All shares were purchased in open-market transactions with working capital; cumulative purchase prices total approximately $42.5 million for Hestia Capital and Helios combined, plus about $2.3 million for the SMAs. Mr. Wolf’s personal 35,280 shares were acquired through director compensation arrangements.
Governance update
On 17 June 2025, Pitney Bowes announced that the Board appointed Brent Rosenthal as a director effective 16 June 2025. His appointment is made under Section 1(c) of the January 2024 Cooperation Agreement and he replaces Lance Rosenzweig as a “Replacement Director” for purposes of that agreement.
Key takeaways for investors
- Hestia’s group remains the largest reported active shareholder, controlling nearly 7 % of PBI, reinforcing ongoing activist oversight.
- The Rosenthal appointment signals continued implementation of the cooperation agreement and may influence strategic direction and capital allocation at PBI.
Positive
- Activist involvement reinforced: Appointment of Brent Rosenthal maintains Hestia’s representation on Pitney Bowes’ board, supporting continued governance oversight.
- Substantial ownership: Hestia group retains a significant 6.7 % stake, aligning interests with other shareholders.
Negative
- None.
Insights
TL;DR: Hestia keeps ≈7 % stake; new board appointee under cooperation pact, sustaining activist pressure on Pitney Bowes.

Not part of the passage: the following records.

(** X15.  A video entered by an absolute path never reaches the recycle
    folder.  Joining the folder with an absolute name gives the name itself,
    so the destination first tried is the original, which exists; the
    original is then renamed beside itself, with [_old] before its
    extension, whatever the recycle folder is. *)
Theorem recycle_absolute_name_stays (recycle_bin_dir video_name : string)
    (exists_ : string -> bool) :
  Py.startswith "/" video_name = true ->
  exists_ video_name = true ->
  recycle_destination recycle_bin_dir video_name exists_
  = fst (PosixPath.splitext video_name) ++ "_old" ++ snd (PosixPath.splitext video_name)
  /\ Py.startswith "/" (recycle_destination recycle_bin_dir video_name exists_) = true
  /\ forall other_dir,
       recycle_destination other_dir video_name exists_
       = recycle_destination recycle_bin_dir video_name exists_.
Proof.
  intros Habs Hex.
  assert (Hdest : forall dir,
            recycle_destination dir video_name exists_
            = fst (PosixPath.splitext video_name) ++ "_old"
              ++ snd (PosixPath.splitext video_name)).
  { intros dir. unfold recycle_destination.
    rewrite (join_absolute dir video_name Habs), Hex.
    destruct (PosixPath.splitext video_name) as [base ext] eqn:E. cbn [fst snd].
    apply join_absolute. rewrite (startswith_sep_old _ _ _ E). exact Habs. }
  split; [apply Hdest|]. split.
  - rewrite Hdest.
    destruct (PosixPath.splitext video_name) as [base ext] eqn:E. cbn [fst snd].
    rewrite (startswith_sep_old _ _ _ E). exact Habs.
  - intros other_dir. rewrite !Hdest. reflexivity.
Qed.

Lemma recycle_absolute_name_stays_witness :
  recycle_destination trash_dir "/videos/clip.mp4" (String.eqb "/videos/clip.mp4")
  = "/videos/clip_old.mp4".
Proof.
  destruct (recycle_absolute_name_stays trash_dir "/videos/clip.mp4"
              (String.eqb "/videos/clip.mp4") eq_refl eq_refl) as [H _].
  exact H.
Defined.

(** ** The prober *)

Lemma all_chars_weaken (f g : ascii -> bool) (s : string) :
  (forall c, f c = true -> g c = true) ->
  all_chars f s = true -> all_chars g s = true.
Proof.
  intros Hfg. induction s as [|c s IH]; cbn [all_chars]; [reflexivity|].
  intros H. apply andb_prop in H. destruct H as [Hc Hs].
  rewrite (Hfg c Hc), (IH Hs). reflexivity.
Qed.

Lemma all_chars_not_contains (f : ascii -> bool) (sep : ascii) (s : string) :
  f sep = false -> all_chars f s = true -> Py.contains sep s = false.
Proof.
  intros Hsep. induction s as [|c s IH]; cbn [all_chars Py.contains]; [reflexivity|].
  intros H. apply andb_prop in H. destruct H as [Hc Hs].
  rewrite (IH Hs), orb_false_r.
  destruct (Ascii.eqb_spec sep c) as [->|_]; [congruence | reflexivity].
Qed.

Lemma str_int_numeral_chars (n : Z) : all_chars numeral_char (Py.str_int n) = true.
Proof.
  assert (Hpos : forall m, 0 <= m -> all_chars numeral_char (Py.str_int m) = true).
  { intros m Hm. apply (all_chars_weaken Py.isdigit).
    - intros c Hc. unfold numeral_char. rewrite Hc. reflexivity.
    - apply str_int_digits. exact Hm. }
  destruct n as [|p|p].
  - reflexivity.
  - apply Hpos. lia.
  - rewrite str_int_neg. cbn [all_chars]. rewrite (Hpos (Z.pos p)) by lia. reflexivity.
Qed.

Lemma str_int_no_slash (n : Z) : Py.contains "/" (Py.str_int n) = false.
Proof.
  apply (all_chars_not_contains numeral_char); [reflexivity|].
  apply str_int_numeral_chars.
Qed.

(** X16.  A frame rate printed as a fraction of two integers is read back
    as their quotient, and as a failure when the denominator is zero. *)
Theorem parse_fps_fraction (num den : Z) :
  parse_fps (Py.str_int num ++ "/" ++ Py.str_int den)
  = if den =? 0 then None else Some (inject_Z num / inject_Z den)%Q.
Proof.
  unfold parse_fps.
  assert (Hc : Py.contains "/" (Py.str_int num ++ "/" ++ Py.str_int den) = true).
  { rewrite contains_append. cbn [append Py.contains].
    rewrite Ascii.eqb_refl, orb_true_r. reflexivity. }
  rewrite Hc.
  change (Py.str_int num ++ "/" ++ Py.str_int den)
    with (Py.str_int num ++ String "/" (Py.str_int den)).
  rewrite split_append_sep, !split_no_sep by apply str_int_no_slash.
  cbn [app map]. rewrite !int_of_str_str_int. reflexivity.
Qed.




(** ** The progress loop *)

(** A rendered status is computed from a sample of the stripped line and
    the probe's total and frame rate. *)
Lemma observe_status (st : TrackerState) (raw : string) (r : RenderedStatus) :
  observe st raw = RenderStatus r ->
  exists s current_frame total_frames video_fps,
    extract (Py.strip raw) = Return s
    /\ known_total_frames (video_info st) = Some total_frames
    /\ r = status_of st s current_frame total_frames video_fps.
Proof.
  unfold observe.
  destruct (Py.strip raw) as [|c l] eqn:E; [discriminate|].
  destruct (Py.startswith "frame=" (String c l)); [|discriminate].
  destruct (extract (String c l)) as [s|t] eqn:He; [|discriminate].
  unfold present.
  destruct (frame_match s) as [group|]; [|discriminate].
  destruct (known_total_frames (video_info st)) as [total|]; [|discriminate].
  destruct (known_video_fps (video_info st)) as [x|]; [|discriminate].
  destruct (Qlt_le_dec 0 (encoding_speed s)); [|discriminate].
  destruct (Py.int_of_str group) as [current|]; [|discriminate].
  intros H. injection H as <-.
  exists s, current, total, x. repeat split.
Qed.

(** X18.  A status line is rendered only on a line that starts with
    [frame=] after stripping, whose frame number is found and read as an
    integer, when the probe gave a non-zero total and a non-zero frame rate
    and the speed read is positive; the status is then the one computed from
    these values.  In every other case the loop prints the line, ignores it,
    or stops. *)
Theorem status_only_when_known (st : TrackerState) (raw : string) (r : RenderedStatus) :
  observe st raw = RenderStatus r ->
  exists s group total_frames video_fps,
    Py.startswith "frame=" (Py.strip raw) = true
    /\ extract (Py.strip raw) = Return s
    /\ frame_match s = Some group
    /\ Py.int_of_str group = Some (r_current_frame r)
    /\ known_total_frames (video_info st) = Some total_frames
    /\ known_video_fps (video_info st) = Some video_fps
    /\ (0 < encoding_speed s)%Q
    /\ r = status_of st s (r_current_frame r) total_frames video_fps.
Proof.
  unfold observe.
  destruct (Py.strip raw) as [|c l] eqn:E; [discriminate|].
  destruct (Py.startswith "frame=" (String c l)) eqn:Hp; [|discriminate].
  destruct (extract (String c l)) as [s|t] eqn:He; [|discriminate].
  unfold present.
  destruct (frame_match s) as [group|] eqn:Hg; [|discriminate].
  destruct (known_total_frames (video_info st)) as [total|] eqn:Ht; [|discriminate].
  destruct (known_video_fps (video_info st)) as [x|] eqn:Hx; [|discriminate].
  destruct (Qlt_le_dec 0 (encoding_speed s)) as [Hs|Hs]; [|discriminate].
  destruct (Py.int_of_str group) as [current|] eqn:Hi; [|discriminate].
  intros H. injection H as <-.
  exists s, group, total, x. cbn [r_current_frame status_of].
  repeat split; auto.
Qed.

Lemma status_only_when_known_witness :
  observe clip_state bare_line
  = RenderStatus (status_of clip_state bare_sample 50 100 (25 # 1))
  /\ exists s group total_frames video_fps,
       Py.startswith "frame=" (Py.strip bare_line) = true
       /\ extract (Py.strip bare_line) = Return s
       /\ frame_match s = Some group
       /\ Py.int_of_str group = Some 50
       /\ known_total_frames (video_info clip_state) = Some total_frames
       /\ known_video_fps (video_info clip_state) = Some video_fps
       /\ (0 < encoding_speed s)%Q
       /\ status_of clip_state bare_sample 50 100 (25 # 1)
          = status_of clip_state s 50 total_frames video_fps.
Proof.
  split; [vm_compute; reflexivity|].
  apply (status_only_when_known clip_state bare_line
           (status_of clip_state bare_sample 50 100 (25 # 1))).
  vm_compute. reflexivity.
Defined.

Hestia’s latest Schedule 13D amendment confirms its sizeable, stable stake (≈12.1 million shares) and highlights the seating of Brent Rosenthal, replacing Rosenzweig, in line with January 2024 terms. The group’s purchase cost basis (~$43 million) suggests an average entry price well below PBI’s historical highs, indicating financial headroom to push for value-enhancing measures. From a governance standpoint, continuity of the agreement keeps three Hestia-aligned directors on the board, maintaining leverage over operational turnaround initiatives. While no incremental share purchases are disclosed, the filing reassures investors that activist engagement remains intact. Overall, the disclosure is modestly positive, signalling steady strategic oversight without introducing material new risk.